Receiver for the DATV Repeater Project
The receiver is based around the TBS Technologies TBS6522 Quad multi-system DVB PCIe card on a Compute Module 4 (CM4) on a daughter board that exposes the PCIe channel. Unfortunately, the standard Raspberry Pi 4 does not have the PCIe bus exposed.
The source code is developed in Go, which configures each adapter frontend to listen on a given frequency and to forward a valid TS stream and frontend stats to the repeater core.
The receiver operates independently of the repeater for several reasons:
- Reduce Overhead: This approach reduces overhead in the repeater design. The concept is already in use with TVHeadend and similar projects on the internet.
- Configurable: It can be configured for different PCIe DVB cards to receive both DVB-S/S2 or DVB-T/T2 per frequency. DATV uses both DVB-S/S2 and DVB-T/T2 for terrestrial experimentation.
- Reduce Point of Failure: The receiver is constructed to fit in a hard disk bay of the repeater ATX 4RU chassis.
- Raspberry Pi Compute Module 4 (CM4004032): 4GB RAM, 32GB eMMC, without WiFi. (Reduce RF at the site)

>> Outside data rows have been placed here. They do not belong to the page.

(* ===== verification/RuntimeLaws.v ===== *)
(** What the operations of [Runtime] keep: that the goroutines which run are the
    ones that the daemon knows, and that what is let go and what is drained
    is as it should be; with what follows for a failed start and for a
    shutdown of either daemon. *)
From stdpp Require Import functions.
From S2P Require Import Prelude State Metrics Sender Config Runtime.

(* ------------------------------------------------------------------ *)
(** * Traces                                                            *)
(* ------------------------------------------------------------------ *)

Lemma runs_snoc t tr e : runs t (tr ++ [e]) = after t (runs t tr) e.
Proof. unfold runs. by rewrite foldl_app. Qed.

Lemma runs_started t ts : runs t (map Started ts) = true <-> t ∈ ts.
Proof.
  induction ts as [|u ts IH] using rev_ind; [split; [done|by intros ?%elem_of_nil]|].
  rewrite map_app. cbn [map]. rewrite runs_snoc, elem_of_app, list_elem_of_singleton. cbn. by rewrite orb_true_iff, bool_decide_eq_true, IH.
Qed.
(** The workers of a stage. *)
Lemma addInstances_trace g n s : managers s g = Some [] ->
  exists s', addInstances g n s = (s', Ok tt) /\ managers s' g = Some (seq 0 n) /\
    trace s' = trace s ++ map Started (map (InstanceOf g) (seq 0 n)).
Proof.
  intros Hm. induction n as [|n IH]; [exists s; by rewrite app_nil_r|]. destruct IH as (s1 & E1 & M1 & T1).
  cbn [addInstances]. rewrite (st_bind_Ok _ _ _ s1 tt E1). unfold startInstance. rewrite M1. eexists. split; [done|].
  rewrite length_seq, seq_S, !map_app. cbn. unfold insert, fn_insert. rewrite decide_True by done. by rewrite T1, <- app_assoc.
Qed.

(** Whether the daemon follows files, what may be let go, who writes to a queue,
    and who may still do so when it is drained: all who may be let go, and
    those who end later. *)
Class Discipline := mkDiscipline {
  ownsFiles : bool;
  loose : task -> bool;
  produces : task -> group -> bool;
  excused : task -> bool;
  loose_excused t : loose t = true -> excused t = true
}.

(** [x ∉ l] and [x ∈ l] of closed lists. *)
Ltac member := by apply (bool_decide_unpack _); vm_compute.

Section laws.
Context `{D : Discipline} (injectorOn : bool).
Implicit Types s : Running.

Definition okEvent (tr : list change) (e : change) : Prop :=
  match e with
  | LetGo t => loose t = true
  | Drained g => forall t, mayRun t tr = true -> produces t g = true -> excused t = true
  | _ => True
  end.
Definition orderly (tr : list change) : Prop :=
  forall pre e post, tr = pre ++ e :: post -> okEvent pre e.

- I2C OLED Display: Used for status display of the receiver. These OLED displays are cost-effective and an improvement over standard LCDs. I2C hardware is native to the Raspberry Pi 4 OS.
- Operating System: Ubuntu Server 24.04 LTS (headless). Considering using Ubuntu Core 22 and Snaps.

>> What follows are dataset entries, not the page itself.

(* ------------------------------------------------------------------ *)
(** * What is found of the ticks                                        *)
(* ------------------------------------------------------------------ *)

Lemma writtenIn_none interval retention k ticks ts :
  ts ∉ map (fun t : gotime * list (list Metric) => Truncate t.1 interval) ticks ->
  writtenIn interval retention k ticks ts = [].
Proof.
  revert k. induction ticks as [|t ticks IH]; intros k; [done|]. cbn [map writtenIn].
  intros [H1 H2]%not_elem_of_cons. rewrite (proj2 (Z.eqb_neq _ _)) by congruence. by apply IH.
Qed.
Lemma writtenIn_once interval retention k ticks i now batches :
  NoDup (map (fun t => Truncate t.1 interval) ticks) -> ticks !! i = Some (now, batches) ->
  writtenIn interval retention k ticks (Truncate now interval) =
    if pruned retention (k + i) (drop i ticks) (Truncate now interval) then [] else concat batches.
Proof.
  revert k i. induction ticks as [|[now' b] ticks IH]; intros k i Hnd Ht; [done|].
  cbn [map fst snd] in *. apply NoDup_cons in Hnd as [Hn Hnd]. destruct i as [|i].
  - injection Ht as -> ->. cbn [writtenIn drop fst snd]. rewrite Z.eqb_refl, Nat.add_0_r, writtenIn_none, app_nil_r by done.
    by destruct (pruned _ _ _ _).
  - cbn [writtenIn drop fst snd]. rewrite <- Nat.add_succ_comm, <- IH by done.
    rewrite (proj2 (Z.eqb_neq _ _)); [done|]. intros E. apply Hn. rewrite E.
    apply list_elem_of_fmap. exists (now, batches). split; [done|]. by eapply list_elem_of_lookup_2.
Qed.
Lemma inPeriod_self ts : inPeriod ts ts ts = true.
Proof. unfold inPeriod. by rewrite Z.ltb_irrefl, !andb_false_r. Qed.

- Build Script: Script for setting up necessary TBS drivers and applications. There are plans to build packages to simplify the installation and avoid needing a build system and dependencies.

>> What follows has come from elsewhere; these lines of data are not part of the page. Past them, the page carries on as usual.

(** * Promtail client: batching, delivery with retries, WAL replay and consumer

    A shallow embedding of [clients/pkg/promtail/client/client.go]:
    [getTenantID], [processEntry], [send], [sendBatch], [runSendSide],
    [replayWAL] and the WAL consumer ([newClientConsumer], [ConsumeSeries],
    [ConsumeEntries], [SegmentEnd]); then the label names of [NewMetrics],
    [getWAL] with the writer loop of [runWithWAL], [Sync], and [Stop],
    [StopNow] and [clientWAL.Stop] as far as the channels they close.

    Go values are modelled as follows.
    - [int], [time.Time] and [time.Duration] are [Z] (instants and durations
      in nanoseconds); counters hold integral [float64] values and are [Z].
    - [model.LabelSet], [prometheus.Labels] and the tenant-keyed map of open
      batches are [gmap]s with [string] keys.
    - [error] is the inductive [error]; a nil error is [None].
    - The client's side effects (metrics, logger, HTTP round trips, clock
      readings) are threaded through an explicit [World]; a computation either
      returns, blocks for ever on its environment, or panics ([Res]).
    - What the environment does is an input: the answers of the HTTP server
      ([wire]), the readings of the clock ([clock]), the events the [select]
      of the dispatcher receives ([Event]), the file system and the WAL
      reader ([Platform]).
    - Functions of other files and packages are parameters ([Collaborators],
      [Backoff], [SegmentDeleter]); the batch of [batch.go] is modelled from
      the specification.

    The goroutines that connect the producer, the WAL writer and the
    dispatcher are modelled one at a time; how they interleave is outside
    the model, and so are the panics of other packages. *)

From Stdlib Require Import ZArith String Ascii List Lia.
From stdpp Require Import base option list gmap strings fin_maps.

Open Scope Z_scope.

(** ** Constants of the package *)

Definition contentType : string := "application/x-protobuf".
Definition maxErrMsgLen : nat := 1024.
Definition ReservedLabelTenantID : string := "__tenant_id__".
Definition LatencyLabel : string := "filename".
Definition HostLabel : string := "host".
Definition ClientLabel : string := "client".

(** ** Errors and log lines *)

Inductive error : Type :=
  | ErrHTTPStatus (Status : string) (StatusCode : Z) (line : string)
      (* fmt.Errorf("server returned HTTP status %s (%d): %s", ...) *)
  | ErrOther (msg : string).

Inductive Level := Debug | Warn | Error.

- Streaming Setup: Setting up and streaming TS from TBS6522 tested with dvblast for quick and dirty validation.
- Application: The application runs as a daemon, configuring and wrapping around TSduck command-line utilities to listen for a valid lock signal, forward the TS to the repeater core over RTP, and report frontend stats via a separate UDP port.